I thought about it, honestly. For all of five minutes, I thought about continuing to pound on that same old drum, complaining about my miserable life that I didn’t intend to choose in a country that limits me immensely. But if a weight has been lifted from my shoulders, even if only temporarily, I believe it is better to share that good news with the people who helped me to carry it for so long rather than pretend to still be dragging it around. Right?

Anyhow, I’m happy to report that my job is still fabulous. There have been a couple of jobs I’ve had in my life that I felt I was made for. This is definitely one of them. The only problem with it is that it has really fanned the flames of my ongoing baby fever which doesn’t seem to have a cure. After every class the phrase “I need more babies” escapes my lips. It’s a problem.

I’ve managed to find a balance between work and parenting, which is something I was really worried about when I accepted the job. Somehow the hour or two I have with my daughter each day is more action packed and productive than the lazy afternoons we had before. And I definitely have a deeper appreciation for the time I have with my girl. Which is why this post will be short. It’s time for the Cosby Show!

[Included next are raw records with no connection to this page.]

(** What a probe's reply, read with the manifest, says of the key. *)
Definition probe_says (snapshot : Snapshot) c (reply : option transport) : option Status :=
  match Lookup_type snapshot (st_resourceType c) with
  | None => Some StatusIndeterminate
  | Some _ =>
      match Probe.pc_buildError (prober r), reply with
      | None, Some (Response status payload) =>
          if status =? 200 then
            match decode payload with
            | inr (count, _) => Some (if count =? 0 then StatusFailed else StatusDone)
            | inl _ => None
            end
          else None
      | _, _ => None
      end
  end.

(** The key of the candidate was ended with [status]. *)
Definition ended_as c (status : Status) (d d' : DB) : Prop :=
  ∃ result ref detail, complete_step (st_agentID c) (st_key c) status result ref detail d true d'.

(** A write of the outcome: it happened and is counted, or it did not, or its fate is unknown
    and the key is left for the next sweep. *)
Inductive wrote_outcome c (status : Status) s (d : DB) : bool * Summary → DB → Prop :=
| wo_done d' : ended_as c status d d' → wrote_outcome c status s d (true, s) d'
| wo_late : wrote_outcome c status s d (false, s) d
| wo_failed d' : d' = d ∨ ended_as c status d d' →
    wrote_outcome c status s d (false, incUnresolved s) d'.

Lemma complete_outcome c status result detail s w :
  ∃ x, (complete r c status result detail s w).1 = inr x ∧
    w_env (complete r c status result detail s w).2 = tail (w_env w) ∧
    wrote_outcome c status s (after_env w) x (w_db (complete r c status result detail s w).2).
Proof.
  unfold complete, mbind, St_bind.
  destruct (Place_spec (results r) (st_agentID c) (st_key c) result w) as (p & Hp & Hf & _).
  destruct (Place (results r) (st_agentID c) (st_key c) result w) as [rp w1]. simpl in *. subst rp.
  assert (Henv : w_env w1 = w_env w ∧ w_db w1 = w_db w) by (by rewrite Hf). destruct Henv as [He Hdb].
  set (w2 := (interleave w1).2).
  assert (Hw2 : interleave w1 = (inr tt, w2) ∧ w_db w2 = after_env w ∧ w_env w2 = tail (w_env w)).
  { unfold w2, interleave, after_env. rewrite He, Hdb. by destruct (w_env w). }
  destruct Hw2 as (-> & Hd2 & He2). unfold try.
  pose proof (Complete_refines (st_agentID c) (st_key c) status (Inline p) (p_Ref p) detail w2) as Hc.
  simpl in Hc. destruct (Complete _ _ status _ _ detail w2) as [[e|b] w3]; simpl.
  - destruct Hc as (Hfr & _ & _ & Hd). exists (false, incUnresolved s). split_and!; [done| |].
    + apply call_frame_env in Hfr as [-> _]. done.
    + rewrite Hd2 in Hd. apply wo_failed. destruct Hd as [->|Hd]; [by left|right].
      by eexists _, _, _.
  - destruct Hc as (Hfr & _ & _ & Hd). exists (b, s). split_and!; [done| |].
    + apply call_frame_env in Hfr as [-> _]. done.
    + rewrite Hd2 in Hd. destruct b.
      * apply wo_done. by eexists _, _, _.
      * inversion Hd. apply wo_late.
Qed.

So here’s my my advice for the day: Don’t hide your happiness, friends. Even if doing so is easier. Tomorrow isn’t guaranteed. Celebrate every little sliver of good that comes you way, no exceptions.

Three Good Things

Let’s start this post with a fun fact! Did you know that my readership severely declines during times when my life is going well and I’m posting about positive things? Yep. The general public only seems to like me when they can share in my misery. But anyhow, I’m here to share good things today, like it or not, because I am legit happy. 

Firstly, thanks to my blog and the wonders of the internet, I’ve had the good fortune of making friends and connections all over the world. Especially here in Saudi. One of those friends here in Riyadh helped me to land an amazing job last week. Yes, a job. For the first time in two years, I am gainfully and officially employed.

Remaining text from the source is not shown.